-- Data to use follows --

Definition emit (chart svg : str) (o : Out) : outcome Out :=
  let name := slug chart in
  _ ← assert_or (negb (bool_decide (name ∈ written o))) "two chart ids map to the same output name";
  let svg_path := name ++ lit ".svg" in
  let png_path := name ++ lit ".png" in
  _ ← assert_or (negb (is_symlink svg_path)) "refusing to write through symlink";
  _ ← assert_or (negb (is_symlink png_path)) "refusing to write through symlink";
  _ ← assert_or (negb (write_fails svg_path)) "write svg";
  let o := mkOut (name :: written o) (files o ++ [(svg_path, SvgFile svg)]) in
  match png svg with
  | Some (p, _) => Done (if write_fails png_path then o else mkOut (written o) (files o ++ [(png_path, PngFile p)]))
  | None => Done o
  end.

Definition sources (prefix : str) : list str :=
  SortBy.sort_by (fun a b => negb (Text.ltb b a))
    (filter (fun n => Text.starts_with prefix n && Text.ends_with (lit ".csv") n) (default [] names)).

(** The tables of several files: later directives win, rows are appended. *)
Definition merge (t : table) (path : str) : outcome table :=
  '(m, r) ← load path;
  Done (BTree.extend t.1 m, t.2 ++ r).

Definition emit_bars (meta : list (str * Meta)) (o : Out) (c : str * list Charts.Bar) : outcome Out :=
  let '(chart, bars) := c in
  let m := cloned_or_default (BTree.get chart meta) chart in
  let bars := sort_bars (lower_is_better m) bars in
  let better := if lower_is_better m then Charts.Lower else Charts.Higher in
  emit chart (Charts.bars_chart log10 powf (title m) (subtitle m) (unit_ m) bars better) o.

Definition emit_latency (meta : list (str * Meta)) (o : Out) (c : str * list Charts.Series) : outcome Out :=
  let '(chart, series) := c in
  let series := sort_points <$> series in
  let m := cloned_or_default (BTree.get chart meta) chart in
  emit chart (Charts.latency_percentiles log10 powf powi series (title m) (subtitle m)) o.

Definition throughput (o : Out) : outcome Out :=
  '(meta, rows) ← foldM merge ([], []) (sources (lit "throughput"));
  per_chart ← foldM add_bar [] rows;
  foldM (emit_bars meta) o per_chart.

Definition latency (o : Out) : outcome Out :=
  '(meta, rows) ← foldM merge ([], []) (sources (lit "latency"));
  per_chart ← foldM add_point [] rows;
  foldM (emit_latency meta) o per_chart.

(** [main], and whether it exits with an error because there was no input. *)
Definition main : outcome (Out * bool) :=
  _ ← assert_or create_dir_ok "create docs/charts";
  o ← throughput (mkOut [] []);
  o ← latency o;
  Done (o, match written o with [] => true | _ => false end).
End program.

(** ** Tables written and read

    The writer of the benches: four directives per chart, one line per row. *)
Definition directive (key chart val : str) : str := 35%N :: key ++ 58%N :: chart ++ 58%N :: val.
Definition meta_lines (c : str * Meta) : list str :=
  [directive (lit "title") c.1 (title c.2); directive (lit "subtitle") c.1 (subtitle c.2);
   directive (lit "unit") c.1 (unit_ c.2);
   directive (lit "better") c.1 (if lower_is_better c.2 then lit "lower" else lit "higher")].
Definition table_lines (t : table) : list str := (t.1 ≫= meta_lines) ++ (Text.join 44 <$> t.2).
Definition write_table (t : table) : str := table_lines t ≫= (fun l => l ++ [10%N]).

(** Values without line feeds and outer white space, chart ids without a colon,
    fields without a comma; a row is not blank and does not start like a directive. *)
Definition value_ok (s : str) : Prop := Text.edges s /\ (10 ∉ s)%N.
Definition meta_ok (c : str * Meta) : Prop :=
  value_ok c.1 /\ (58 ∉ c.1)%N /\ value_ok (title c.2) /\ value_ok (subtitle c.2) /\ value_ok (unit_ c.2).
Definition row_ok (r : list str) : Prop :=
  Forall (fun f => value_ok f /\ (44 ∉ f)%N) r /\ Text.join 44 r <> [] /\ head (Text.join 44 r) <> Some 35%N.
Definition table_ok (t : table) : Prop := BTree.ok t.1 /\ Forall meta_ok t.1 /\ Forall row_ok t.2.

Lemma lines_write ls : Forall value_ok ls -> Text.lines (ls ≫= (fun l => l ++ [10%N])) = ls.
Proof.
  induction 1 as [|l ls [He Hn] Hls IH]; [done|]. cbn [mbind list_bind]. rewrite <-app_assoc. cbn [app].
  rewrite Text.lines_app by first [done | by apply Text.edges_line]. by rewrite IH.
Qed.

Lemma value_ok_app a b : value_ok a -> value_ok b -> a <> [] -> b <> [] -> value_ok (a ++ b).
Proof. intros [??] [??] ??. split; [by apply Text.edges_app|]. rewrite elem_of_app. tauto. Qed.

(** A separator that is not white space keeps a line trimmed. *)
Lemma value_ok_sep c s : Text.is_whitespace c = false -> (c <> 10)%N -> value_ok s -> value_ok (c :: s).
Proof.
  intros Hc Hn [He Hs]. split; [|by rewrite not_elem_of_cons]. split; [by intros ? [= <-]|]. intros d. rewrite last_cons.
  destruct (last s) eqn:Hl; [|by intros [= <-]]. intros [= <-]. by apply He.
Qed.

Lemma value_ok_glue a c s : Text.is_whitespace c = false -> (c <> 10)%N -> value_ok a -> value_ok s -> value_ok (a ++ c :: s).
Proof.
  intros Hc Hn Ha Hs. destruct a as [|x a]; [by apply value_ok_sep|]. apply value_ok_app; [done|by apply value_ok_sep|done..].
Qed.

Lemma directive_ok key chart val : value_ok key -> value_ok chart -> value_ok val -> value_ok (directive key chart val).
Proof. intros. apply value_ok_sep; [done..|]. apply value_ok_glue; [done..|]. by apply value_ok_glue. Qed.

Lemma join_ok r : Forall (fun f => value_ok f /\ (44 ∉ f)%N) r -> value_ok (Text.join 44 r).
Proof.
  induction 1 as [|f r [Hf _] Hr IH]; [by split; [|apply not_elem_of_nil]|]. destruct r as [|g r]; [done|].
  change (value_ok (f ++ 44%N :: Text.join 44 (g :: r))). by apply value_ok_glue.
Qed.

-- Data to use concluded --

Exercise:
The lines wanted are those from the one with "rewrite Text.lines_app by" through the last line of the records, repeated exactly and with both ends included.

Result for this task:
  rewrite Text.lines_app by first [done | by apply Text.edges_line]. by rewrite IH.
Qed.

Lemma value_ok_app a b : value_ok a -> value_ok b -> a <> [] -> b <> [] -> value_ok (a ++ b).
Proof. intros [??] [??] ??. split; [by apply Text.edges_app|]. rewrite elem_of_app. tauto. Qed.

(** A separator that is not white space keeps a line trimmed. *)
Lemma value_ok_sep c s : Text.is_whitespace c = false -> (c <> 10)%N -> value_ok s -> value_ok (c :: s).
Proof.
  intros Hc Hn [He Hs]. split; [|by rewrite not_elem_of_cons]. split; [by intros ? [= <-]|]. intros d. rewrite last_cons.
  destruct (last s) eqn:Hl; [|by intros [= <-]]. intros [= <-]. by apply He.
Qed.

Lemma value_ok_glue a c s : Text.is_whitespace c = false -> (c <> 10)%N -> value_ok a -> value_ok s -> value_ok (a ++ c :: s).
Proof.
  intros Hc Hn Ha Hs. destruct a as [|x a]; [by apply value_ok_sep|]. apply value_ok_app; [done|by apply value_ok_sep|done..].
Qed.

Lemma directive_ok key chart val : value_ok key -> value_ok chart -> value_ok val -> value_ok (directive key chart val).
Proof. intros. apply value_ok_sep; [done..|]. apply value_ok_glue; [done..|]. by apply value_ok_glue. Qed.

Lemma join_ok r : Forall (fun f => value_ok f /\ (44 ∉ f)%N) r -> value_ok (Text.join 44 r).
Proof.
  induction 1 as [|f r [Hf _] Hr IH]; [by split; [|apply not_elem_of_nil]|]. destruct r as [|g r]; [done|].
  change (value_ok (f ++ 44%N :: Text.join 44 (g :: r))). by apply value_ok_glue.
Qed.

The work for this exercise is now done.